Not all of it was sad. But nothing was happy. My sister. We played 
together. But when I was alone I always drew the same things. The dogs. 
The dinosaurs with wings. Adults. Worse things.

In school. Blank. I only remembered the girl's toilet. Crying. All the 
time. The others hated me. They had knives. Wrote things on my table.

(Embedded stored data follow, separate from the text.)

(** What a component keeps it does not free, nor does another. *)
Lemma restarted_remotes k : remotes (restarted k) =
  if existsb (keeps_remote k) (remote_candidates k) then option_list (sp_remote (selected_pair k))
  else option_list (restart_candidate k).
Proof. unfold remotes, restarted. cbn. by destruct (existsb _ _). Qed.
Lemma freed_in_remotes k c : c ∈ freed_remotes k → c ∈ remotes k.
Proof.
  unfold freed_remotes, remotes. rewrite !elem_of_app, !list_elem_of_In, filter_In.
  intros [[? _] | H]; [by left |]. destruct (existsb _ _); [by right | done].
Qed.
Lemma restarted_in_remotes k c : c ∈ remotes (restarted k) → c ∈ remotes k.
Proof.
  rewrite restarted_remotes. unfold remotes. destruct (existsb _ _) eqn:E; rewrite elem_of_app; [| by right].
  apply existsb_exists in E as (d & Hd & Hk%bool_decide_eq_true). rewrite Hk. cbn.
  intros ->%list_elem_of_singleton. left. by apply list_elem_of_In.
Qed.
Lemma restarted_not_freed k c : NoDup (remotes k) → c ∈ remotes (restarted k) → c ∉ freed_remotes k.
Proof.
  intros (_ & Hn & _)%NoDup_app. rewrite restarted_remotes. unfold freed_remotes.
  rewrite elem_of_app, !list_elem_of_In, filter_In. destruct (existsb _ _) eqn:E.
  - apply existsb_exists in E as (d & Hd & Hk%bool_decide_eq_true). rewrite Hk. cbn. intros [-> | []].
    unfold keeps_remote. rewrite bool_decide_eq_true_2 by done. intros [[_ [=]] | Hr].
    apply (Hn c); by apply list_elem_of_In.
  - intros Hr [[Hd _] | []]. apply (Hn c); by apply list_elem_of_In.
Qed.
Lemma restarted_survive l c : NoDup (concat (map remotes l)) → c ∈ concat (map remotes (map restarted l)) →
  c ∈ concat (map remotes l) ∧ c ∉ concat (map freed_remotes l).
Proof.
  assert (∀ l c, c ∈ concat (map freed_remotes l) → c ∈ concat (map remotes l)) as Hf.
  { intros l' d. induction l' as [| k l' IH]; cbn; [done |]. rewrite !elem_of_app.
    intros [H%freed_in_remotes | H%IH]; tauto. }
  induction l as [| k l IH]; cbn [map concat]; [by intros _ ?%elem_of_nil |].
  intros (H1 & H2 & H3)%NoDup_app. rewrite !elem_of_app. intros [Hc | Hc].
  - split; [left; by apply restarted_in_remotes |]. intros [H | H%Hf]; [by eapply restarted_not_freed |].
    by apply (H2 c); [apply restarted_in_remotes |].
  - destruct (IH H3 Hc) as [Hr Hn]. split; [by right |]. intros [H%freed_in_remotes | H]; [by apply (H2 c) | done].
Qed.
Lemma restarted_nodup l : NoDup (concat (map remotes l)) → NoDup (concat (map remotes (map restarted l))).
Proof.
  induction l as [| k l IH]; cbn [map concat]; [done |]. intros (H1 & H2 & H3)%NoDup_app. apply NoDup_app. split_and!.
  - rewrite restarted_remotes. assert (∀ o : option cptr, NoDup (option_list o)) as Ho
      by (intros [c |]; [apply NoDup_singleton | constructor]). by destruct (existsb _ _).
  - intros c Hc%restarted_in_remotes [Hd _]%restarted_survive; [by apply (H2 c) | done].
  - by apply IH.
Qed.

(** C12: an ICE restart of a stream.  On a stream whose pointers are good the
    call succeeds without touching freed memory: the check list is empty and its
    pairs are gone, with their transactions and their places in the triggered
    check queue, and only those; every component forgets its remote candidates
    and the checks that came in, and frees exactly the candidates it no longer
    holds - the remote candidate of the selected pair is kept aside, its
    predecessor freed; fresh credentials of 4 and 22 characters stand at the
    start of the old ones, of which only what is longer is left; no other stream
    changes, and the stream can be restarted again. *)
Theorem ice_restart (sid : Z) (a : NiceAgent) (s : NiceStream)
    (Hs : agent_find_stream a sid = Some s) (Ha : restartable a s) :
  ∃ b s' u p, nice_agent_restart_stream sid a = Done (true, b) ∧ agent_find_stream b sid = Some s' ∧
    restartable b s' ∧ only_stream sid a b ∧
    conncheck_list s' = [] ∧ initial_binding_request_received s' = false ∧
    components s' = map restarted (components s) ∧
    (∀ q, pairs b !! q = if bool_decide (q ∈ conncheck_list s) then None else pairs a !! q) ∧
    triggered_check_queue b = filter (λ q, q ∉ conncheck_list s) (triggered_check_queue a) ∧
    (∀ t, (∀ q r, q ∈ conncheck_list s → pairs a !! q = Some r → t ∉ stun_transactions r) →
       transactions b !! t = transactions a !! t) ∧
    gone (concat (map freed_remotes (components s))) (candidates a) (candidates b) ∧
    length u = 4%nat ∧ length p = 22%nat ∧ Forall (λ c, c ∈ ice_chars) (u ++ p) ∧
    local_ufrag s' = u ++ leftover 4 (local_ufrag s) (local_ufrag_tail s) ∧
    local_password s' = p ++ leftover 22 (local_password s) (local_password_tail s).
Proof.
  destruct Ha as [Hck Htx Hids Hrem Hal]. unfold nice_agent_restart_stream. st_run. rewrite Hs.
  destruct (run_prune_stream sid a s Hck Htx Hs) as (b1 & E1 & Hu & Ho1 & Hs1).
  destruct (run_upd_stream sid (λ s, s <| initial_binding_request_received := false |>) b1 _ Hs1)
    as (E2 & Hs2 & Ho2); [done |]. set (b2 := b1 <| streams := _ |>) in *.
  destruct (run_credentials sid b2 _ Hs2) as (b3 & u & p & E3 & Ho3 & Hlu & Hlp & Hch & Hc3 & Hs3 & Hp3 & Ht3 & Hq3).
  set (s3 := set_local_password_array _ _) in *.
  destruct (run_components_restart (components s) [] sid s3 b3) as (b4 & E4 & Ho4 & Hs4 & Hg); [done | done | done | |].
  { intros c Hc. rewrite Hc3. cbn. rewrite (up_candidates _ _ _ Hu). by apply Hal. }
  assert (nice_stream_restart sid a = Done (tt, b4)) as E.
  { unfold nice_stream_restart. rewrite (bind_run _ _ _ _ _ E1), (bind_run _ _ _ _ _ E2), (bind_run _ _ _ _ _ E3).
    unfold stream_at. unfold mbind, st_bind. by rewrite Hs3. }
  assert (preserves (nice_stream_restart sid)) as Hpres by apply preserves_stream_restart.
  pose proof (heap_components_restart sid _ _ _ _ E4) as Hh. injection Hh as Hh1 Hh2 Hh3.
  rewrite Hc3 in Hg. change (candidates b2) with (candidates b1) in Hg. rewrite (up_candidates _ _ _ Hu) in Hg.
  assert (pairs b4 = pairs b1 ∧ transactions b4 = transactions b1 ∧ triggered_check_queue b4 = triggered_check_queue b1)
    as (Ep & Et & Eq) by (split_and!; etransitivity; eassumption).
  assert (∀ x, x ∈ ice_chars → x ≠ 0) as Hnul.
  { intros x Hx ->. revert Hx. apply (bool_decide_unpack _). by vm_compute. }
  assert (0 ∉ u ∧ 0 ∉ p) as [Nu Np].
  { rewrite Forall_app, !Forall_forall in Hch. destruct Hch as [H1 H2]. split; intros H.
    - by apply (Hnul 0 (H1 0 H)).
    - by apply (Hnul 0 (H2 0 H)). }
  eexists b4, _, u, p. split; [by rewrite (bind_run _ _ _ _ _ E) |]. split; [exact Hs4 |].
  split; [split |]; cbn [components]; change (components (set_field _ _ _)) with (map restarted (components s)).
  - by eapply Hpres.
  - eapply txs_ok_same; [exact Ep | exact Et | by eapply unpaired_txs].
  - rewrite map_map. by rewrite (map_ext _ c_id).
  - by apply restarted_nodup.
  - intros c Hc. destruct (restarted_survive _ _ Hrem Hc) as [Hr Hn]. eapply gone_alive; [exact Hg | done | by apply Hal].
  - split; [do 3 (etransitivity; [eassumption |]); done |]. split_and!; try done.
    + intros q. rewrite Ep. apply (up_pairs _ _ _ Hu).
    + rewrite Eq. apply (up_queue _ _ _ Hu).
    + intros t Ht. rewrite Et. by apply (up_txs _ _ _ Hu).
    + cbn. by rewrite array_overwrite_string, Hlu.
    + cbn. by rewrite array_overwrite_string, Hlp.
Qed.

Lighthouse. So short. Standing at the edge. Couldn't jump. Couldn't let 
go.

The hallway in the house. The stairs. My room. Butterflies. Dinosaurs. 
Books. Drawings everywhere.

The house. Tied up. They're walking around me. Heat. Flames. I scream. 
My clothes. On fire. I'm burning.

Below it all. They wrapped me up. Never spoke to me. Left me alone. 
Watching. They hated me. Everyone did. And they wouldn't let me die. I 
couldn't die.

A road. Night. Chilling breeze. Protective uniform. A car's coming. It's 
evading. Falling off the road.

I reached out again, but there was nothing. There never was.